Wonderful research.
I need to learn more about this PCR test. Is this related to the common test kit people are now using to see if they test positive? People often have to take the test multiple times due to the erroneous results on those tests and lack of symptoms.
I forget where I saw the documentary, but it was a young man who once wanted to find out what it was all about with the many public AIDS testing stations that seem to be found in cities all over the African continent. The procedure for determining whether someone is positive or negative at the end, if I remember correctly, is the following: Two tests are done to be sure. But if one test is positive and the other negative, they don't do another test, but the answers on the questionnaire decide the result. In these test centres, people are asked about their sex life, and if they give information about having changing partners or not living in a permanent relationship, etc., they are considered "positive". Presumably this is because the series of tests could be drawn out ad infinitum and they could always show different, contradictory results. At some point, the rule was also introduced here that if it is so, then one simply decides according to life situation. This is not without a certain humour if one is not affected by a test.
That is awful. I am told the COVID questionnaire for signing up for a vaccine involves a lot of personal information that is somewhat humbling to answer. Being asked about your sexual history as a condition for determining if you have AIDS is not very scientific. I can only deduce that the answers are also being used to support a researcher's data charts, which will likely be used to promote funding for their career, helpful or not in combating the virus. If anything, it reveals they are very interested in collecting vulnerable information about your personal life, and less interested in finding proof for the actual virus within a person's body.
Not scientific at all. But in the end, science has it's clear limits and that we can see in this example, that testing those things (like DNA) leaves the realm of matter and enters the space of idea.
Yes, data is the new gold.
I wonder how many of my data is flying around in companies and insurances and whatnot, of which I have forgotten to ever have given my figures and numbers. It'd be interesting to see that in materials.
How do you know about the vaccination questionnaire?
I don't know much, only what I have heard from my folks.
In my state, and many others, you go onto a government website. First they ask you lots of questions. After you finish the survey, it informs you to wait for the server to process your turn, and this can take 20 minutes to an hour. Theirs kicked them out because too many people were online trying to sign up. (Mind you, they are senior citizens, and he told me this later, because he thought he was using the computer wrong, just doing the "easy sign up" like the news told him to do.) If you succeed in getting an appointment, it gives you a number in the thousands, representing how many appointments in the queue have to be scheduled before you.

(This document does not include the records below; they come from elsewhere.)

(* ===== verification/Trie.v ===== *)
(** * Tries

    The persistent symbol-keyed maps ("hash tables") of zuo.c, section
    "tries", and their refinement to finite maps: a trie node reached by the
    nibbles of a symbol's identifier, least significant first, holds the key
    and value of that symbol. *)

From S2P Require Import Prelude Sys Heap Alloc Objects.

(** ** Definitions *)

(** A [zuo_int_t] has 16 nibbles, so a walk along one takes 16 steps. *)
Definition trie_fuel : nat := 16.

Fixpoint trie_lookup_loop (fuel : nat) (trie : loc) (id : Z) : M loc :=
  if 0 <? id then
    match fuel with
    | O => λ _, Diverge
    | S fuel' =>
        trie <- trie_next trie (Z.land id ZUO_TRIE_BFACTOR_MASK) ;;
        b <- is_zi o_undefined trie ;;
        if b then zi o_undefined
        else trie_lookup_loop fuel' trie (Z.shiftr id ZUO_TRIE_BFACTOR_BITS)
    end
  else trie_val trie.

Definition trie_lookup (trie : loc) (id : Z) : M loc := trie_lookup_loop trie_fuel trie id.

Definition zuo_trie_lookup (trie sym : loc) : M loc :=
  id <- symbol_id sym ;; trie_lookup trie id.

(** trie mutation, used only for the initial environment *)
Fixpoint trie_set_loop (fuel : nat) (trie : loc) (id : Z) : M loc :=
  if 0 <? id then
    match fuel with
    | O => λ _, Diverge
    | S fuel' =>
        next <- trie_next trie (Z.land id ZUO_TRIE_BFACTOR_MASK) ;;
        b <- is_zi o_undefined next ;;
        trie <- (if b then
                   next <- zuo_trie_node ;;
                   set_trie_next trie (Z.land id ZUO_TRIE_BFACTOR_MASK) next ;;;
                   ret next
                 else ret next) ;;
        trie_set_loop fuel' trie (Z.shiftr id ZUO_TRIE_BFACTOR_BITS)
    end
  else ret trie.

Definition trie_set (trie : loc) (id : Z) (key val : loc) : M unit :=
  trie <- trie_set_loop trie_fuel trie id ;; set_trie_kv trie key val.

Definition zuo_trie_set (trie sym val : loc) : M unit :=
  id <- symbol_id sym ;;
  trie_set trie id sym val ;;;
  add_trie_count trie 1.

Definition trie_clone (trie : loc) : M loc :=
  o <- get trie ;;
  match o with
  | Otrie_node _ _ _ _ => zuo_new o sizeof_trie_node
  | _ => ub "clone of a non-trie"
  end.

(** The result is the new trie and the value of [*added]. *)
Fixpoint trie_extend (fuel : nat) (trie : loc) (id : Z) (key val : loc) (added : Z) : M (loc * Z) :=
  b <- is_zi o_undefined trie ;;
  r <- (if b then n <- zuo_trie_node ;; ret ((n, n), 1)
        else n <- trie_clone trie ;; ret ((n, trie), added)) ;;
  let new_trie := fst (fst r) in
  let trie := snd (fst r) in
  let added := snd r in
  if 0 <? id then
    match fuel with
    | O => λ _, Diverge
    | S fuel' =>
        let i := Z.land id ZUO_TRIE_BFACTOR_MASK in
        sub <- trie_next trie i ;;
        r <- trie_extend fuel' sub (Z.shiftr id ZUO_TRIE_BFACTOR_BITS) key val added ;;
        set_trie_next new_trie i (fst r) ;;;
        add_trie_count new_trie (snd r) ;;;
        ret (new_trie, snd r)
    end
  else
    v <- trie_val new_trie ;;
    b <- is_zi o_undefined v ;;
    let added := if b then 1 else added in
    add_trie_count new_trie added ;;;
    set_trie_kv new_trie key val ;;;
    ret (new_trie, added).
(* ===== verification/ImageOk.v ===== *)
(** * The image roots

    What every running state satisfies of the constants: the singletons are
    distinct objects, and the tables are trie nodes. *)

From S2P Require Import Prelude Sys Heap Alloc Gc GcCorrect Objects Trie Lists.

Definition singletons (z : image) : list loc :=
  [o_undefined z; o_true z; o_false z; o_null z; o_eof z; o_void z;
   o_apply z; o_call_cc z; o_call_prompt z; o_kernel_eval z].

Definition is_singleton (o : obj) : bool := match o with Osingleton => true | _ => false end.
Definition is_trie (o : obj) : bool := match o with Otrie_node _ _ _ n => Nat.eqb (length n) 16 | _ => false end.
Definition is_cont (o : obj) : bool := match o with Ocont _ _ _ _ _ => true | _ => false end.
Definition is_symbol (o : obj) : bool := match o with Osymbol _ _ => true | _ => false end.

(** The object at [l] satisfies [p]. *)
Definition obj_is (h : gmap Z obj) (p : obj → bool) (l : loc) : bool :=
  match h !! l with Some o => p o | None => false end.

Record image_ok (s : st) : Prop := {
  im_mem : mem_ok (s_mem s);
  im_single : Forall (λ l, s_heap s !! l = Some Osingleton) (singletons (s_img s));
  im_nodup : NoDup (singletons (s_img s));
  im_hash : obj_is (s_heap s) is_trie (o_empty_hash (s_img s)) = true;
  im_done : obj_is (s_heap s) is_cont (o_done_k (s_img s)) = true;
  im_syms : Forall (λ l, obj_is (s_heap s) is_symbol l = true)
    [o_quote_symbol (s_img s); o_lambda_symbol (s_img s); o_let_symbol (s_img s);
     o_begin_symbol (s_img s); o_if_symbol (s_img s)] }.

Lemma obj_is_grows s s' hn p l :
  grows s s' hn → obj_is (s_heap s) p l = true → obj_is (s_heap s') p l = true.
Proof.
  intros Hg. unfold obj_is. destruct (s_heap s !! l) as [o|] eqn:E; [|done].
  by rewrite (grows_lookup _ _ _ _ _ Hg E).
Qed.

Lemma image_ok_grows s s' hn : image_ok s → grows s s' hn → image_ok s'.
Proof.
  intros [H1 H2 H3 H4 H5 H6] Hg. split; rewrite ?(gr_img _ _ _ Hg); try done.
  - apply Hg.
  - eapply Forall_impl; [exact H2|]. cbn. intros l. by apply (grows_lookup _ _ _ _ _ Hg).
  - by eapply obj_is_grows.
  - by eapply obj_is_grows.
  - eapply Forall_impl; [exact H6|]. cbn. intros l. by apply (obj_is_grows _ _ _ _ _ Hg).
Qed.

Lemma image_single s l :
  image_ok s → l ∈ singletons (s_img s) → s_heap s !! l = Some Osingleton.
Proof. intros H Hl. pose proof (im_single _ H) as HF. rewrite Forall_forall in HF. auto. Qed.

(** An object that is not a singleton is none of the constants. *)
Lemma image_ne s l o :
  image_ok s → s_heap s !! l = Some o → o ≠ Osingleton → l ∉ singletons (s_img s).
Proof. intros H Hl Ho Hin. pose proof (image_single _ _ H Hin). congruence. Qed.

Lemma image_list_pre s : image_ok s → list_pre (o_null (s_img s)) s.
Proof.
  intros H. split; [done| |apply H]. rewrite (image_single s); [eauto|done|].
  unfold singletons. set_solver.
Qed.

(** Distinct constants are distinct addresses. *)
Ltac image_neq H :=
  let Hn := fresh in pose proof (im_nodup _ H) as Hn; unfold singletons in Hn;
  repeat (apply NoDup_cons in Hn as [? Hn]); set_solver.

(** ** Deciding it *)

Definition image_okb (s : st) : bool :=
  let h := s_heap s in
  let z := s_img s in
  forallb (obj_is h is_singleton) (singletons z)
  && bool_decide (NoDup (singletons z))
  && obj_is h is_trie (o_empty_hash z)
  && obj_is h is_cont (o_done_k z)
  && forallb (obj_is h is_symbol)
       [o_quote_symbol z; o_lambda_symbol z; o_let_symbol z; o_begin_symbol z; o_if_symbol z].

Lemma image_okb_sound s : mem_ok (s_mem s) → image_okb s = true → image_ok s.
Proof.
  unfold image_okb. intros Hm H.
  apply andb_true_iff in H as [H H5]. apply andb_true_iff in H as [H H4].
  apply andb_true_iff in H as [H H3]. apply andb_true_iff in H as [H1 H2].
  split; [done| |by apply bool_decide_eq_true in H2|done|done|].
  - apply Forall_forall. intros l Hl. rewrite List.forallb_forall in H1.
    specialize (H1 l (proj1 (list_elem_of_In _ _) Hl)). unfold obj_is in H1.
    destruct (s_heap s !! l) as [[]|]; done.
  - apply Forall_forall. intros l Hl. rewrite List.forallb_forall in H5.
    exact (H5 l (proj1 (list_elem_of_In _ _) Hl)).
Qed.
Lemma vlist_of_list vs : vlist (of_list vs) = Some vs.
Proof. induction vs as [|v vs IH]; [done|]. cbn. by rewrite IH. Qed.

Lemma vlist_Some v vs : vlist v = Some vs → v = of_list vs.
Proof.
  revert vs. induction v; intros vs; cbn; try done; [by intros [= <-]|].
  destruct (vlist v2) as [ws|] eqn:E; [|done]. intros [= <-]. cbn. f_equal. by apply IHv2.
Qed.

Section machine.
(** [P] gives results of primitives. *)
Context (K : keywords) (T : Z → option val) (P : dispatcher → string → list val → option val).

(** ** Expressions *)

Inductive form :=
  | Fvar (id : Z) | Fconst (v : val) | Fquote (v : val) | Fif (c dd : val) | Flambda
  | Flet (x rhs d : val) | Fbegin (x dd : val) | Fapp (rator d : val).

(** The form of an expression, as far as [interp_step] looks. *)
Definition view (e : val) : option form :=
  match e with
  | Vsym id => Some (Fvar id)
  | Vpair rator d =>
      if decide (rator = Vsym (k_quote K)) then
        match d with Vpair x _ => Some (Fquote x) | _ => None end
      else if decide (rator = Vsym (k_if K)) then
        match d with Vpair c dd => Some (Fif c dd) | _ => None end
      else if decide (rator = Vsym (k_lambda K)) then Some Flambda
      else if decide (rator = Vsym (k_let K)) then
        match d with
        | Vpair (Vpair (Vpair x (Vpair rhs _)) _) _ => Some (Flet x rhs d)
        | _ => None
        end
      else if decide (rator = Vsym (k_begin K)) then
        match d with Vpair x dd => Some (Fbegin x dd) | _ => None end
      else Some (Fapp rator d)
  | v => Some (Fconst v)
  end.
(* ===== verification/Syntax.v ===== *)
(** * The syntax check decides the kernel grammar

    [check_syntax] returns on exactly the expressions of the grammar
    [wf_expr], and ends with the "bad kernel syntax" error on all others. *)

From S2P Require Import Prelude Sys Heap Alloc Gc GcCorrect Objects Trie Lists ImageOk Value Intern Sort Printer Reader Prims Interp Machine Simulate.

Section syntax.
Context (K : keywords) (T : Z → option val).
Abbreviation ok := (ok K T).
Abbreviation ext := (ext K T).
Abbreviation wf := (wf_expr K).

(** ** Computations that return or reject *)

(** [c] returns with [Q], or rejects and then [bad] holds. *)
Definition verdict {A} (s : st) (c : M A) (Q : A → st → Prop) (bad : Prop) : Prop :=
  match c s with
  | Ok a s' => Q a s'
  | Fail (Ebad_form _) _ => bad
  | _ => False
  end.

Lemma verdict_step {A B} s (c : M A) (g : A → M B) x Q bad :
  c s = Ok x s → verdict s (g x) Q bad → verdict s (bind c g) Q bad.
Proof. intros E. unfold verdict. by rewrite (bind_ok _ _ _ _ _ E). Qed.

Lemma verdict_bind {A B} s (c : M A) (g : A → M B) R Q bad1 bad :
  verdict s c R bad1 → (bad1 → bad) → (∀ x s', R x s' → verdict s' (g x) Q bad) → verdict s (bind c g) Q bad.
Proof. unfold verdict, bind. destruct (c s) as [a s'|[] s'| |]; intros H1 H2 H3; try done; first [by apply H3|by apply H2]. Qed.

Lemma verdict_car {B} s l a d (g : loc → M B) Q bad :
  reps s l (Vpair a d) → (∀ la, reps s la a → verdict s (g la) Q bad) → verdict s (bind (ZUO_CAR l) g) Q bad.
Proof. intros H Hg. destruct (reps_car _ _ _ _ H) as (la & E & Ha). eapply verdict_step; eauto. Qed.
Lemma verdict_cdr {B} s l a d (g : loc → M B) Q bad :
  reps s l (Vpair a d) → (∀ ld, reps s ld d → verdict s (g ld) Q bad) → verdict s (bind (ZUO_CDR l) g) Q bad.
Proof. intros H Hg. destruct (reps_cdr _ _ _ _ H) as (ld & E & Hd). eapply verdict_step; eauto. Qed.

Lemma verdict_need_pair {B} s e l v (g : unit → M B) Q bad :
  ok s → reps s l v → (∀ a d, v = Vpair a d → verdict s (g tt) Q bad) →
  (vtag v ≠ zuo_pair_tag → bad) → verdict s (bind (need_pair e l) g) Q bad.
Proof.
  intros Hok H Hg Hbad. unfold need_pair, is_pair, verdict, bind.
  rewrite (reps_tag K T _ _ _ zuo_pair_tag Hok H). destruct (decide (vtag v = zuo_pair_tag)) as [E|E].
  - rewrite bool_decide_true by done. destruct v; try done. exact (Hg _ _ eq_refl).
  - rewrite bool_decide_false by done. cbn. auto.
Qed.

Lemma verdict_need_null {B} s e l v (g : unit → M B) Q bad :
  ok s → reps s l v → (v = Vnull → verdict s (g tt) Q bad) →
  (v ≠ Vnull → bad) → verdict s (bind (need_null e l) g) Q bad.
Proof.
  intros Hok H Hg Hbad. unfold need_null, verdict, bind.
  rewrite (reps_null K T _ _ _ Hok H). destruct (decide (v = Vnull)) as [E|E].
  - rewrite bool_decide_true by done. exact (Hg E).
  - rewrite bool_decide_false by done. cbn. auto.
Qed.

Lemma verdict_need_symbol {B} s e l v (g : unit → M B) Q bad :
  ok s → reps s l v → (∀ id, v = Vsym id → verdict s (g tt) Q bad) →
  (vtag v ≠ zuo_symbol_tag → bad) → verdict s (bind (need_symbol e l) g) Q bad.
Proof.
  intros Hok H Hg Hbad. unfold need_symbol, verdict, bind.
  rewrite (reps_tag K T _ _ _ zuo_symbol_tag Hok H). destruct (decide (vtag v = zuo_symbol_tag)) as [E|E].
  - rewrite bool_decide_true by done. destruct v; try done. exact (Hg _ eq_refl).
  - rewrite bool_decide_false by done. cbn. auto.
Qed.

Definition last_pair (v : val) : bool := match v with Vpair _ Vnull => true | _ => false end.

Lemma verdict_need_last {B} s e l v (g : unit → M B) Q bad :
  ok s → reps s l v → (∀ a, v = Vpair a Vnull → verdict s (g tt) Q bad) →
  (last_pair v = false → bad) → verdict s (bind (need_last e l) g) Q bad.
Proof.
  intros Hok H Hg Hbad. unfold need_last. unfold verdict. rewrite bind_assoc.
  apply (verdict_need_pair s e l v _ Q bad Hok H).
  - intros a d ->. unfold verdict. rewrite bind_assoc. apply (verdict_cdr _ _ _ _ _ Q bad H). intros ld Hd.
    apply (verdict_need_null s e ld d _ Q bad Hok Hd).
    + intros ->. exact (Hg _ eq_refl).
    + intros Hne. apply Hbad. by destruct d.
  - intros Hne. apply Hbad. by destruct v.
Qed.
Definition zuo_build_module_path (fuel : nat) (base_mod_path rel_mod_path : loc) : M loc :=
  let who := bytes_of "build-module-path" in
  check_module_path who rel_mod_path ;;;
  r <- zuo_is_module_path base_mod_path false ;;
  if negb (fst r) then zuo_fail_arg who (bytes_of "module path") base_mod_path else
  let saw_slash := snd r in
  b <- has_tag zuo_symbol_tag rel_mod_path ;;
  if b then ret rel_mod_path else
  p <- ZUO_STRING_PTR rel_mod_path ;;
  if zuo_path_is_absolute p then ret rel_mod_path else
  strip_ups <- has_tag zuo_symbol_tag base_mod_path ;;
  r <- zuo_parse_relative_module_path who rel_mod_path strip_ups ;;
  let '(rel_str, ups) := r in
  if strip_ups then
    mod_path <- symbol_str base_mod_path ;;
    mod_path <- (if saw_slash then ret mod_path
                 else m <- zuo_string (bytes_of "/main") ;; zuo_concat2 fuel mod_path m) ;;
    mod_path <- module_ups (Z.to_nat ups) who rel_mod_path mod_path ;;
    mod_path <- zuo_concat2 fuel mod_path rel_str ;;
    mod_path <- zuo_string_to_symbol mod_path ;;
    r <- zuo_is_module_path mod_path saw_slash ;;
    if fst r then ret mod_path
    else zuo_fail1w who (bytes_of "relative path is not valid in a symbolic module path") rel_mod_path
  else
    l <- zuo_split_path base_mod_path ;;
    base <- ZUO_CAR l ;;
    b <- is_zi o_false base ;;
    base <- (if b then zuo_string (bytes_of ".") else ret base) ;;
    zuo_build_path2 base rel_str.

(** ** Environment variables and the runtime environment *)

(** the length of the name: up to the first [=] or the terminator *)
Fixpoint name_length (p : list Z) : nat :=
  match p with
  | [] => O
  | c :: p' => if c =? 61 then O else S (name_length p')
  end.

(** [p+j+1] is beyond the terminator of an entry without [=]. *)
Fixpoint envvars_loop (ea : list (list Z)) (first last : loc) : M loc :=
  match ea with
  | [] => ret first
  | p :: ea' =>
      let j := name_length p in
      if decide (j < length p)%nat then
        val <- zuo_string (drop (S j) p) ;;
        name <- zuo_sized_string (take j p) ;;
        a <- zuo_cons name val ;;
        null <- zi o_null ;;
        pr <- zuo_cons a null ;;
        first <- (if decide (last = 0) then ret pr else set_ZUO_CDR last pr ;;; ret first) ;;
        envvars_loop ea' first pr
      else ub "read beyond an environment entry"
  end.

(** [environ] are the entries of the process environment. *)
Definition zuo_get_envvars (environ : list (list Z)) : M loc :=
  null <- zi o_null ;; envvars_loop environ null 0.

(** the entries [name=value] that [zuo_envvars_block] lays out, in order *)
Fixpoint envvars_block_loop (fuel : nat) (l : loc) : M (list (list Z)) :=
  match fuel with
  | O => λ _, Diverge
  | S fuel' =>
      b <- is_zi o_null l ;;
      if b then ret []
      else
        a <- ZUO_CAR l ;;
        k <- ZUO_CAR a ;;
        name <- ZUO_STRING_PTR k ;;
        v <- ZUO_CDR a ;;
        val <- ZUO_STRING_PTR v ;;
        d <- ZUO_CDR l ;;
        r <- envvars_block_loop fuel' d ;;
        ret ((name ++ [61] ++ val) :: r)
  end.
Definition zuo_envvars_block (envvars : loc) : M (list (list Z)) :=
  s <- get_st ;; envvars_block_loop (heap_fuel s) envvars.

Definition zuo_runtime_env : M loc := zr o_runtime_env.

(** [zuo_hash_set(ht, zuo_symbol(name), val)] *)
Definition env_set (ht : loc) (name : string) (val : loc) : M loc :=
  sym <- zuo_symbol (bytes_of name) ;; zuo_hash_set ht sym val.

Thanks, and yes, the PCR test is the most common test being used - at least at the drive-up test stations and in hospitals and what not, although there are also antigen tests that are also admittedly wildly unreliable, so much so that many of the ‘authorities’ actually recommend against them in favor of the supposedly more accurate PCR (which are not accurate at all!)
The new at-home test kits authorized by Biden are some form of these antibody tests, not PCR. But nonetheless of great concern as they only test for coronavirus antibodies, meaning anyone who has ever had a coronavirus in the past (and thus has antibodies) will test positive - and this admittedly includes the common cold! Also, the only way they work is if people use the associated smartphone app, just one more facet of the emerging technocratic control and tracking grid being built up around the illusion of fighting a virus.